* _What this task involves_
All lines in the entries below that hold "evidence" make up the answer.

Collected data:

┌────────

Definition profile_catalog_rank (profile_id : string) (profile : BrowserProfile)
    (request : ProfileDiscoveryRequest) (selection_request : ProfileSelectionRequest)
    (target_service_ids : list string) (selection_rank : ProfileSelectionRank)
    : option (ProfileCatalogRank * (string * string * string)) :=
  let exact_profile_id := first_case_insensitive_match (dr_profile_ids request) [profile_id] in
  let exact_profile_name :=
    first_case_insensitive_match (dr_profile_names request) [pf_name profile] in
  let alias_match :=
    first_case_insensitive_match (dr_profile_names request ++ dr_profile_ids request)
      (pf_aliases profile) in
  let login_match := first_case_insensitive_match target_service_ids (pf_login_ids profile) in
  let origin_match := first_origin_match (dr_hostnames request) (pf_origins profile) in
  let target_match :=
    first_case_insensitive_match target_service_ids (pf_target_service_ids profile) in
  let account_match :=
    first_case_insensitive_match (rq_account_ids selection_request)
      (pf_account_ids profile ++ pf_account_labels profile) in
  let authenticated_match :=
    first_case_insensitive_match target_service_ids (pf_authenticated_service_ids profile) in
  let tag_match := first_case_insensitive_match (dr_tags request) (pf_tags profile) in
  let authentication_state_match :=
    profile_authentication_state_match profile (dr_authentication_states request) in
  let freshness_state_match :=
    profile_freshness_state_match profile (dr_freshness_states request) in
  let free_text_match :=
    query ← dr_free_text request;
    if profile_matches_free_text profile_id profile query then Some query else None in
  let browser_build_catalog_match :=
    browser_build_match selection_rank
    && negb (has_identity_query request selection_request target_service_ids) in
  let one (o : option string) : nat := if is_some o then 1 else 0 in
  evidence ←
    match authenticated_match, account_match, exact_profile_id, exact_profile_name, alias_match,
          login_match, origin_match, target_match, tag_match, authentication_state_match,
          freshness_state_match with
    | Some v, _, _, _, _, _, _, _, _, _, _ =>
        Some ("authenticated_target", "authenticatedServiceIds", v)
    | _, Some v, _, _, _, _, _, _, _, _, _ => Some ("account_match", "accountLabels", v)
    | _, _, Some v, _, _, _, _, _, _, _, _ => Some ("profile_id", "id", v)
    | _, _, _, Some v, _, _, _, _, _, _, _ => Some ("profile_name", "name", v)
    | _, _, _, _, Some v, _, _, _, _, _, _ => Some ("alias", "aliases", v)
    | _, _, _, _, _, Some v, _, _, _, _, _ => Some ("login_id", "loginIds", v)
    | _, _, _, _, _, _, Some v, _, _, _, _ => Some ("origin", "origins", v)
    | _, _, _, _, _, _, _, Some v, _, _, _ => Some ("target_match", "targetServiceIds", v)
    | _, _, _, _, _, _, _, _, Some v, _, _ => Some ("tag", "tags", v)
    | _, _, _, _, _, _, _, _, _, Some v, _ =>
        Some ("authentication_state", "authenticationState", v)
    | _, _, _, _, _, _, _, _, _, _, Some v => Some ("freshness_state", "targetReadiness", v)
    | _, _, _, _, _, _, _, _, _, _, _ =>
        if caller_service_match selection_rank
        then Some ("service_allow_list", "sharedServiceIds",
                   unwrap_or_default (rq_service_name selection_request))
        else match free_text_match with
        | Some v => Some ("free_text", "safeMetadata", v)
        | None =>
            if browser_build_catalog_match
            then Some ("browser_build", "browserBuild",
                       unwrap_or_default
                         (browser_build_debug <$> rq_browser_build selection_request))
            else None
        end
    end%string;
  Some ({| cr_authenticated_target_matches := authenticated_target_matches selection_rank;
           cr_account_matches := one account_match;
           cr_exact_profile_id_matches := one exact_profile_id;
           cr_exact_profile_name_matches := one exact_profile_name;
           cr_alias_matches := one alias_match; cr_login_matches := one login_match;
           cr_origin_matches := one origin_match;
           cr_target_matches := target_matches selection_rank;
           cr_tag_matches := one tag_match;
           cr_authentication_state_matches := one authentication_state_match;
           cr_freshness_state_matches := one freshness_state_match;
           cr_caller_service_match := caller_service_match selection_rank;
           cr_free_text_match := is_some free_text_match;
           cr_browser_build_match := browser_build_catalog_match;
           cr_persistent := pf_persistent profile |}, evidence).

└────────

* _Solution for this task_
  evidence ←
           cr_persistent := pf_persistent profile |}, evidence).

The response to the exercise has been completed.